DP knows that his DM can be a bit tactless and overly involved/controlling with him but she never used to be like this with me (well I say that but she refuses to call me by the shortened version of my name I always use when introducing myself as she thinks it sounds too common . Think Becs - Rebecca. So she is the only person who uses the long version of my name simply because she prefers it).
Since we had our child I have felt that his mother has become overbearing and at times overstepped what I consider acceptable boundaries with me. Some examples of bigger and smaller (for a fuller picture) things that have happened:
- when we chose the baby’s middle name and it was a name of someone from my partner’s dad’s side (whom we know and love dearly), she got upset and tried to convince us that we should also give the baby another middle name from a deceased relative from her side of the family (someone I never met or my partner cared about). Her justification was the baby should have both sides of the family included in the name. I guess that would make me the ‘third side’? Idk
- she doesn’t want to be called gran or granny and initially called herself grandma but now she calls herself mama and insists that DC refers to her as that.
- she often talks to DC about me in 3rd person when I am in the room, which I mostly just ignore as its things along the lines of ‘is silly mummy not feeding you’ or ‘why are you crying? Is silly mummy pinching you?’. One time she was talking to my DC and referred to me as ‘your daddy’s girlfriend’
- on a few occasions over the last year she would have a go at me for something really trivial I had said to my partner in a private conversation with him. He admitted that sometimes he chats to his dad about stuff and I am guessing that’s where she gets the info from. Example- a few months ago our baby was learning how to pull to stand and would literally do it everywhere day and night. I said to my partner that we shouldn’t just leave him to it in the crib at night because DC still being very wobbly had previously fallen and banged the back of the head. A few days later partner’s mother brings it up to tell me that I am wrong and should just leave the baby to it. It’s irrelevant who was right here, it’s more the fact that I just feel like there is no privacy in our relationship with DP. I started watching what I say to him knowing that it will probably be repeated to his parents. There are many similar examples and they all relate to just every day baby stuff that we chat about with DP. She feels the need to question me or pull me up on things I say to my DP.
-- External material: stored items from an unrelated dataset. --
Lemma inv_receive now f rest (y : sync_system) : inv y -> y_receipts y = f :: rest ->
  inv (mkSync (y_tasks y) (apply_tasks_applied f now (y_row y)) (y_conn y) (y_wire y) (y_store y) rest
         (y_used y) (y_done y) (y_last y)).
Proof.
  intros Hi Hr. assert (Hlab : ar_sync (apply_tasks_applied f now (y_row y)) = cur y
      /\ ar_revision (apply_tasks_applied f now (y_row y)) = ar_revision (y_row y)).
  { unfold apply_tasks_applied. repeat case_match; try done; apply finish_labels. }
  destruct Hlab as [E1 E2].
  assert (Hst : ar_status (apply_tasks_applied f now (y_row y)) = SyncApplied ->
     (cur y, ar_revision (y_row y)) ∈ y_done y /\ ar_applied (apply_tasks_applied f now (y_row y)) = ar_revision (y_row y)).
  { intros Hs. assert (Hcase : jget "ok" f = JBool true \/ jget "ok" f <> JBool true)
      by (destruct (jget "ok" f) as [|[]|n|x|t|l|d]; (by left) || (by right)).
    destruct Hcase as [Hok|Hok].
    - destruct (i_receipts _ Hi f) as (id & revision & n & -> & Hin); [rewrite Hr; left|done|].
      unfold apply_tasks_applied in *. change (jget "revision" (good_receipt revision id n)) with (JStr revision) in *.
      change (jget "sync_id" (good_receipt revision id n)) with (JStr id) in *.
      change (jget "ok" (good_receipt revision id n)) with (JBool true) in *.
      destruct revision as [|c r]; [by apply (i_applied _ Hi)|]. destruct id as [|c' i]; [by apply (i_applied _ Hi)|].
      unfold finish_task_sync in *. destruct (_ && _ && _) eqn:Ek; [|by apply (i_applied _ Hi)].
      apply andb_true_iff in Ek as [[K1%bool_decide_eq_true K2%bool_decide_eq_true]%andb_true_iff _].
      rewrite K1, K2. by split.
    - assert (Hfail : ar_status (apply_tasks_applied f now (y_row y)) = SyncApplied ->
        ar_status (y_row y) = SyncApplied /\ apply_tasks_applied f now (y_row y) = y_row y).
      { unfold apply_tasks_applied. destruct (jget "revision" f) as [| | | |[|c rv]| |]; try done.
        destruct (jget "sync_id" f) as [| | | |[|c' i]| |]; try done. destruct (jget "ok" f) as [|[]| | | | |]; try done.
        intros H. by apply finish_failed_status in H. }
      destruct (Hfail Hs) as [Hs' ->]. by apply (i_applied _ Hi). }
  assert (Hw := wire_same y (apply_tasks_applied f now (y_row y)) (y_wire y) (y_used y) rest (y_conn y) (y_tasks y) (y_store y) (y_last y)
    E1 E2 (i_wire _ Hi)).
  destruct Hi. split; cbn [y_store y_row y_conn y_wire y_done y_receipts y_last y_used]; rewrite ?E1, ?E2; try done.
  - apply Hw. exists []. by rewrite app_nil_r.
  - intros g Hg. apply i_receipts0. rewrite Hr. by right.
Qed.

Lemma inv_agent s (y : sync_system) : inv y -> specs s = specs (y_store y) ->
  get TASK_REVISION_KEY s = get TASK_REVISION_KEY (y_store y) -> queue_ok s ->
  inv (mkSync (y_tasks y) (y_row y) (y_conn y) (y_wire y) s (y_receipts y) (y_used y) (y_done y) (y_last y)).
Proof.
  intros [] E1 E2 Hq. split; try done. cbn [y_last y_store y_done]. intros id Hl.
  destruct (i_last0 id Hl) as (r & t & H1 & H2 & H3 & H4). exists r, t. by rewrite E1, E2.
Qed.

Lemma sync_inv_rebuild token rs (y : sync_system) : inv y -> rs `sublist_of` y_receipts y ->
  inv (mkSync (y_tasks y) (y_row y) (y_conn y) (y_wire y) (open_store token fresh_db) rs (y_used y) (y_done y) None).
Proof.
  intros [] Hs. split; try done; cbn [y_store y_receipts y_last].
  - apply queue_ok_fresh.
  - intros f Hf. apply i_receipts0. by eapply elem_of_sublist.
  - by left.
Qed.

Lemma sync_step_inv y y' : inv y -> step y y' -> inv y'.
Proof.
  intros Hi H. destruct H.
  - apply (inv_keep _ _ _ _ _ _ [] Hi); try done; [by apply Hi|by rewrite app_nil_r].
  - apply (inv_keep _ _ _ _ _ _ [] Hi); try done; [intros c [= <-]; by left|by rewrite app_nil_r].
  - apply (inv_keep _ _ _ _ _ _ [] Hi); try done. by rewrite app_nil_r.
  - by apply inv_lose.
  - by apply inv_push.
  - by apply inv_prepare.
  - by apply inv_handle.
  - by apply inv_receive.
  - by apply inv_agent.
  - by apply sync_inv_rebuild.
Qed.

Lemma sync_steps_inv y y' : inv y -> rtc step y y' -> inv y'.
Proof. intros Hi H. induction H as [|y1 y2 y3 Hs _ IH]; [done|]. apply IH. by eapply sync_step_inv. Qed.

(** C15 (safety): the server shows "applied" only for what the agent holds.
    Whatever is edited, lost, sent twice, delayed or reordered with
    reconnections, when the agent's row says applied, the agent has committed
    exactly that snapshot -- the row's revision under the row's sync id -- and
    its task table still is that snapshot's, unless the agent's store was
    rebuilt since. *)
Theorem applied_means_stored (token : pystr) (y : sync_system) :
  rtc step (initial token) y -> ar_status (y_row y) = SyncApplied ->
  (ar_sync (y_row y), ar_revision (y_row y)) ∈ y_done y /\ ar_applied (y_row y) = ar_revision (y_row y)
  /\ (y_last y = None \/
      exists ts, task_revision (JArr ts) = ar_revision (y_row y)
      /\ get TASK_REVISION_KEY (y_store y) = Some (ar_revision (y_row y)) /\ specs (y_store y) = specs_of ts).
Proof.
  intros H Ha. assert (Hi := sync_steps_inv _ _ (sync_inv_initial token) H). destruct (i_applied _ Hi Ha) as [Hd Hr].
  split; [done|]. split; [done|]. destruct (i_last_cur _ Hi) as [Hl|Hl]; [by apply (list_elem_of_fmap_2 fst _ _ Hd)|by left|right].
  destruct (i_last _ Hi _ Hl) as (r & ts & H1 & H2 & H3 & H4). assert (r = ar_revision (y_row y)) as ->.
  { exact (i_done_cur _ Hi _ H1 eq_refl). }
  by exists ts.
Qed.

(** ** Convergence *)

(** Stale receipts leave the row as they find it, but for its status. *)
Lemma drain_receipts rs : forall y, y_receipts y = rs -> exists y', rtc step y y'
  /\ y_receipts y' = [] /\ y_tasks y' = y_tasks y /\ y_conn y' = y_conn y /\ y_wire y' = y_wire y
  /\ y_store y' = y_store y /\ y_used y' = y_used y.
Proof.
  induction rs as [|f rs IH]; intros y E; [exists y; by split_and!|].
  destruct (IH _ (eq_refl : y_receipts (mkSync (y_tasks y) (apply_tasks_applied f 0 (y_row y)) (y_conn y) (y_wire y)
    (y_store y) rs (y_used y) (y_done y) (y_last y)) = rs)) as (y' & H & H1 & H2 & H3 & H4 & H5 & H6).
  exists y'. split; [|by split_and!]. eapply rtc_l; [by apply (step_receive 0 f rs)|exact H].
Qed.

(** What [token_hex] and SHA-256 give, and a table the agent accepts. *)
Definition good_labels (revision id : pystr) : Prop := sync_labels (JStr revision) (JStr id) = Some (revision, id).

Lemma handle_accepts ts revision id s :
  good_labels revision id -> task_revision (JArr ts) = revision ->
  (exists n s', replace_tasks (incoming_of columns <$> ts) revision id s = Ok (n, s')) ->
  exists a s', handle (sync_frame ts revision id) s = (Ok a, s').
Proof.
  intros Hg Hr (n & s' & E). unfold cmd_sync_tasks.
  change (jhas "revision" (sync_frame ts revision id)) with true. cbn [orb andb negb].
  change (jget_or "revision" (JStr []) (sync_frame ts revision id)) with (JStr revision).
  change (jget_or "sync_id" (JStr []) (sync_frame ts revision id)) with (JStr id).
  change (jget "tasks" (sync_frame ts revision id)) with (JArr ts).
  rewrite Hg. rewrite (bool_decide_eq_true_2 (is_Some _)) by by eexists.
  change (default ([], []) (Some (revision, id))) with (revision, id). cbn [negb].
  rewrite bool_decide_eq_true_2 by done. cbn [negb]. rewrite E. by eexists _, _.
Qed.

Lemma good_receipt_finishes revision id n now r : revision <> [] -> id <> [] ->
  apply_tasks_applied (good_receipt revision id n) now r = finish_task_sync revision id true (sync_error JNull) now r.
Proof.
  intros Hr Hi. unfold apply_tasks_applied.
  change (jget "revision" (good_receipt revision id n)) with (JStr revision).
  change (jget "sync_id" (good_receipt revision id n)) with (JStr id).
  change (jget "ok" (good_receipt revision id n)) with (JBool true).
  change (jget "error" (good_receipt revision id n)) with JNull. by destruct revision, id.
Qed.

Lemma good_labels_nonempty revision id : good_labels revision id -> revision <> [] /\ id <> [].
Proof.
  unfold good_labels, sync_labels. intros H. split; intros ->; cbn in H; [done|by rewrite andb_false_r in H].
Qed.

(** C36 (liveness): task synchronisation converges.  From every reachable state
    with a connection, whatever is in flight, there is a way for the row to
    become "applied" for the tasks as they are now, with the agent holding
    them, without touching the configuration: one fresh push is enough. *)
Theorem task_sync_converges (token : pystr) (y : sync_system) (fresh : pystr) :
  rtc step (initial token) y -> is_Some (y_conn y) -> fresh ∉ y_used y ->
  good_labels (task_revision (JArr (y_tasks y))) fresh ->
  (forall s, exists n s', replace_tasks (incoming_of columns <$> y_tasks y) (task_revision (JArr (y_tasks y))) fresh s = Ok (n, s')) ->
  exists y', rtc step y y' /\ y_tasks y' = y_tasks y /\ ar_status (y_row y') = SyncApplied
  /\ ar_revision (y_row y') = task_revision (JArr (y_tasks y)) /\ specs (y_store y') = specs_of (y_tasks y).
Proof.
  intros H [c Hc] Hf Hg Hok. assert (Hi := sync_steps_inv _ _ (sync_inv_initial token) H).
  set (revision := task_revision (JArr (y_tasks y))) in *. destruct (good_labels_nonempty _ _ Hg) as [Hrne Hne].
  (* reconnect with an empty wire, and let the old receipts through *)
  set (y1 := mkSync (y_tasks y) (y_row y) (y_conn y) [] (y_store y) (y_receipts y) (y_used y) (y_done y) (y_last y)).
  set (y2 := mkSync (y_tasks y) (y_row y) (Some []) [] (y_store y) (y_receipts y) (y_used y) (y_done y) (y_last y)).
  assert (H12 : rtc step y y2).
  { eapply rtc_l; [apply (step_lose [] y); apply sublist_nil_l|]. apply rtc_once. apply (step_connect y1). }
  destruct (drain_receipts (y_receipts y2) y2 eq_refl) as (y3 & H23 & R3 & T3 & C3 & W3 & S3 & U3).
  assert (Hi3 := sync_steps_inv _ _ (sync_steps_inv _ _ Hi H12) H23).
  set (f := sync_frame (y_tasks y3) revision fresh).
  assert (Ht3 : y_tasks y3 = y_tasks y) by exact T3.
  assert (Hp : prepare_task_sync (y_tasks y3) (Some []) fresh 0 (y_row y3)
               = (revision, fresh, true, begin_task_sync revision fresh (Some 0) (y_row y3))).
  { unfold prepare_task_sync. rewrite Ht3. fold revision. by rewrite orb_true_r. }
  assert (H34 : step y3 (push true 0 [] fresh y3 [f])).
  { apply step_push; [by rewrite C3|done|by rewrite U3|]. rewrite Hp. by left. }
  set (y4 := push true 0 [] fresh y3 [f]) in *.
  assert (E4 : y4 = mkSync (y_tasks y3) (begin_task_sync revision fresh (Some 0) (y_row y3)) (Some fresh) [f]
                 (y_store y3) (y_receipts y3) ({[ fresh ]} ∪ y_used y3) (y_done y3) (y_last y3)).
  { unfold y4, push. rewrite Hp. cbn. by rewrite W3. }
  assert (Hi4 := sync_step_inv _ _ Hi3 H34).
  (* the agent applies it *)
  pose proof (handle_spec (y_tasks y3) revision fresh (y_store y4) (i_queue _ Hi4) Hne) as Hh.
  assert (Happ : exists a s, handle f (y_store y4) = (Ok a, s)) by (apply handle_accepts; rewrite ?Ht3; by try apply Hok).
  destruct Happ as (a & s & Es). fold f in Hh. rewrite Es in Hh. destruct Hh as (_ & _ & _ & _ & Hspec & n & Hrec).
  assert (H45 : step y4 (agent_handles f y4 [])) by (apply step_handle; by rewrite E4).
  set (y5 := agent_handles f y4 []) in *.
  assert (E5 : y_receipts y5 = [good_receipt revision fresh n] /\ y_row y5 = y_row y4 /\ y_store y5 = s /\ y_tasks y5 = y_tasks y).
  { unfold y5, agent_handles. rewrite Es. cbn [y_receipts y_row y_store y_tasks]. rewrite Hrec, E4. cbn [y_receipts y_tasks]. by rewrite R3. }
  destruct E5 as (R5 & Row5 & S5 & T5).
  set (y6 := mkSync (y_tasks y5) (apply_tasks_applied (good_receipt revision fresh n) 0 (y_row y5)) (y_conn y5) (y_wire y5) (y_store y5) []
               (y_used y5) (y_done y5) (y_last y5)).
  assert (H56 : step y5 y6) by (by apply step_receive).
  exists y6. split.
  { etrans; [exact H12|]. etrans; [exact H23|]. eapply rtc_l; [exact H34|]. eapply rtc_l; [exact H45|]. by apply rtc_once. }
  cbn [y6 y_row y_tasks y_store]. rewrite good_receipt_finishes, Row5, E4, T5, S5, Hspec, Ht3 by done.
  cbn [y_row]. unfold finish_task_sync, begin_task_sync. cbn [ar_revision ar_sync ar_status].
  rewrite !bool_decide_eq_true_2 by done. by split_and!.
Qed.

(** A task runs on one agent at most, and on none when its device name is
    ambiguous and it says nothing else. *)
Lemma one_owner a b tasks devices t : t ∈ owned a tasks devices -> t ∈ owned b tasks devices -> a = b.
Proof. intros [Ha _]%list_elem_of_filter [Hb _]%list_elem_of_filter. congruence. Qed.
End Sync.

(** ** Witnesses *)

Definition sample_columns (f : frame) : TaskSpec :=
  let text k := default [] (as_str (jget k f)) in
  mkTaskSpec (text "device"%string) (text "name"%string) (truthy (jget "enabled" f)) (text "action"%string)
    (text "target_number"%string) (text "content"%string) (text "schedule_type"%string) (text "schedule_expr"%string)
    (default 0 (as_int (jget "jitter_seconds" f))) (truthy (jget "random_suffix" f))
    (default 0 (as_int (jget "retry_max" f))) (truthy (jget "notify_on_result" f)).
(** Not a hash: 64 digits that depend on the number of tasks. *)
Definition sample_revision (v : json) : pystr :=
  match v with JArr l => (48 + Z.of_nat (length l)) :: repeat 97 63 | _ => repeat 97 64 end.
Definition sample_task : server_task :=
  mkServerTask 1 (str "home") None
    (mkTaskSpec (str "sim1") (str "alive") true (str "send_sms") (str "10086") (str "1") (str "interval") (str "25") 0 true 3 true).
Definition sample_tasks : list json := tasks_for (str "home") [sample_task] [].
Definition sample_id : pystr := repeat 98 32.

Definition configured : sync_system :=
  mkSync sample_tasks new_agent_row (Some []) [] (open_store (str "s1") fresh_db) [] ∅ [] None.

Lemma configured_reachable : rtc (step sample_revision sample_columns 100) (initial (str "s1")) configured.
Proof.
  eapply rtc_l; [apply (step_edit sample_revision sample_columns 100 sample_tasks)|].
  apply rtc_once. apply step_connect.
Defined.
Definition read_pdp_context_states : prog (option (list PdpContextState)) :=
  definitions <-- except_at (r <-- execute (str "AT+CGDCONT?") ;; Ret (Some (definitions_of r))) (fun _ => Ret None) ;;
  except_at (r <-- execute (str "AT+CGACT?") ;; Ret (Some (states_of definitions r))) (fun _ => Ret None).

(** The active contexts that carry user data; unknown when an active one has no
    readable APN. *)
Definition user_data_contexts (contexts : option (list PdpContextState)) : option (list PdpContextState) :=
  contexts ← contexts;
  if existsb (fun c => active c && bool_decide (apn c = None)) contexts then None
  else Some (List.filter (fun c => active c && negb (is_ims (apn c))) contexts).

Definition attached_of (r : ATResponse) : option bool :=
  (fun n => bool_decide (n = str "1")) <$> leading_digits (default [] (first_value (str "+CGATT:") r)).

Definition read_data_snapshot : prog (option bool * option (list PdpContextState)) :=
  attached <-- except_at (r <-- execute (str "AT+CGATT?") ;; Ret (attached_of r)) (fun _ => Ret None) ;;
  contexts <-- read_pdp_context_states ;;
  Ret (attached, contexts).

Definition some_contexts (l : list PdpContextState) : bool := match l with [] => false | _ => true end.

Definition read_data_status : prog (option bool * option bool) :=
  s <-- read_data_snapshot ;;
  let active := some_contexts <$> user_data_contexts s.2 in
  update (set_data s.1 active) ;;-
  Ret (s.1, active).

Definition deactivate (n : Z) : pystr := str "AT+CGACT=0," ++ decimal n.

Fixpoint deactivate_user_data_contexts (contexts : list PdpContextState) : prog (list at_error) :=
  match contexts with
  | [] => Ret []
  | c :: contexts =>
      e <-- except_at (execute (deactivate (cid c)) ;;- Ret None) (fun e => Ret (Some e)) ;;
      match e with
      | Some e => es <-- deactivate_user_data_contexts contexts ;; Ret (e :: es)
      | None => sleep 1000000 ;;- deactivate_user_data_contexts contexts
      end
  end.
It was mainly the issues in point 4 (plus accumulation of the other situations over the year) that made me decide to have a chat with DP to see if we can ask her to tone it down a bit. He reluctantly spoke to her and sadly things just got worse. Now I cannot do anything right in her view, I don’t feed the baby enough, I don’t hang out with ‘mum friends’ enough, I went back to work too soon, you name it. All of it delivered under the guise of helpful suggestions and/or comments made to my baby (isn’t mummy doing this and that?) and they are just incessant.
My DP is now saying that I am the problem as I cannot take criticism from anyone and that I will probably struggle making friends with other mums when DC is in school. He suggested that therapy might help me. He is saying that his parents will be involved and that this should not be an issue for me. I want them to enjoy their grandchild but leave me alone. I just wish these comments would be directed at my DP and not me.
I got to the point where I dread the forced visits and the anxiety I am left with afterwards and think that leaving DP is the only way out of this situation. If he hasn’t got my back, what is the point anyway?